I think the issue could be that the standard coffee-house gathering style, when available, is just more appealing than online interaction. When online communities grow they don’t always connect with the real world equivalents. To use a recent example, the Weblogger Meetup here in the Bay Area is quite poorly attended. I emailed a bunch of people and we had a decent turnout last month. But previous months it’s been quite dead. There are a lot of bloggers in the Bay Area, why are the meetups so poorly attended? I think one reason is that people in the area already have an outlet for their geekiness. Meetup offers people a way to use the internet to form real world social connections. But in the Bay Area people already have those social connections in place. They don’t need to go online to find a place to geek out over networking protocols and obscure copyright laws and regulations. At least some of their friends are already deep enough into those topics that they can get their fill during normal interaction.
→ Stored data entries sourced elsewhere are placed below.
(** [norms[norms == 0] = 1] on one entry. *)
Definition guard_zero (n : float32) : float32 := if eqb n zero then one else n.

(** [row / n] *)
Definition div_by (n : float32) (v : vector) : vector := map (fun x => div x n) v.

(** The three normalisation lines on one row. *)
Definition normalize (v : vector) : vector := div_by (guard_zero (norm v)) v.

(** Lines 129-131 on the rows of a 2-D array. *)
Definition normalize_rows (rows : list vector) : list vector :=
  let norms := map norm rows in
  let norms := map guard_zero norms in
  map (fun rn => div_by (snd rn) (fst rn)) (combine rows norms).

End F32.

(* ===================================================================== *)
(** ** Catalog items *)
(* ===================================================================== *)

(** One record of products_data.json.  The collections read with
    [p.get(key, [])] are lists, an absent key being the empty list;
    [subcategory] and [gender] are read with [p.get(key)] and may be
    absent. *)
Record product : Type := mkProduct {
  p_id : Z;
  p_name : string;
  p_description : string;
  p_price : R;
  p_category : string;
  p_subcategory : option string;
  p_gender : option string;
  p_colors : list string;
  p_sizes : list string;
  p_tags : list string;
  p_occasions : list string;
  p_seasons : list string;
  p_materials : list string;
  p_rating : R;
  p_reviews : Z;
  p_stock : Z
}.

(** [build_text(p)] *)
Definition build_text (p : product) : string :=
  let parts :=
    [ p_name p;
      p_description p;
      p_category p;
      default "" (p_subcategory p);
      default "" (p_gender p);
      PyStr.join " " (p_tags p);
      PyStr.join " " (p_occasions p);
      PyStr.join " " (p_seasons p);
      PyStr.join " " (p_materials p);
      PyStr.join " " (p_colors p) ] in
  PyStr.join " " parts.

(* ===================================================================== *)
(** ** Match reasons *)
(* ===================================================================== *)

(** [set(query_lower.split())] *)
Definition query_words_of (query_lower : string) : list string :=
  PyStr.list_of_set (PyStr.split query_lower).

(** The test of the tag and occasion loops (lines 83 and 88). *)
Definition word_or_substring (query_words : list string) (s : string) : bool :=
  PyStr.mem (PyStr.lower s) query_words
  || existsb (fun w => PyStr.contains w (PyStr.lower s)) query_words.

(** The test of the season loop and of category and subcategory. *)
Definition exact_word (query_words : list string) (s : string) : bool :=
  PyStr.mem (PyStr.lower s) query_words.

(** The list [reasons] as it stands before line 102. *)
Definition collect_reasons (p : product) (query_words : list string) : list string :=
  List.filter (word_or_substring query_words) (p_tags p)
  ++ List.filter (word_or_substring query_words) (p_occasions p)
  ++ List.filter (exact_word query_words) (p_seasons p)
  ++ (if exact_word query_words (p_category p) then [p_category p] else [])
  ++ (if exact_word query_words (default "" (p_subcategory p))
      then [default "" (p_subcategory p)] else []).

(** [compute_match_reasons(product, query_lower)] *)
Definition compute_match_reasons (p : product) (query_lower : string) : list string :=
  let query_words := query_words_of query_lower in
  let reasons := collect_reasons p query_words in
  PyStr.slice_to 5 (PyStr.list_of_set reasons).

(* ===================================================================== *)
(** ** Personalization boosts and one result row *)
(* ===================================================================== *)

(** [fav_colors] of line 209. *)
Definition fav_colors_of (user_prefs : gmap string json) : result (list string) :=
  rbind (Py.iter (Py.get user_prefs "favorite_colors" (JArr []))) (rmap Py.lower).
It’s primarily in places where the real world network is thin that supplementing it with online gathering tools is really necessary. And I don’t mean that this only happens in places where there are few people overall. The geeky meetups in New York might be very well attended. But I think that boils down to the same reason. The social network surrounding high tech topics can be quite thin. Which is quite different than here in San Francisco, where you can hardly walk a block without hearing someone talking about how to schedule DNS zone transfers or arguing over the decision to use qmail. I think that people have such a fill of geek topics during the average day that they don’t seek out online community unless they’re really extreme cases. I think the same kind of thing probably happens in other areas with other concentrations as well (Hollywood and movies, Detroit and automobiles, Manhattan and finance, etc.) The Internet does a great job of creating communities, but they’re still restricted communities. The online versions don’t commonly attract interest from the real world nexus participants. This frequently leaves online communities as rather weak appendages when compared to the overall body of knowledge and social networks.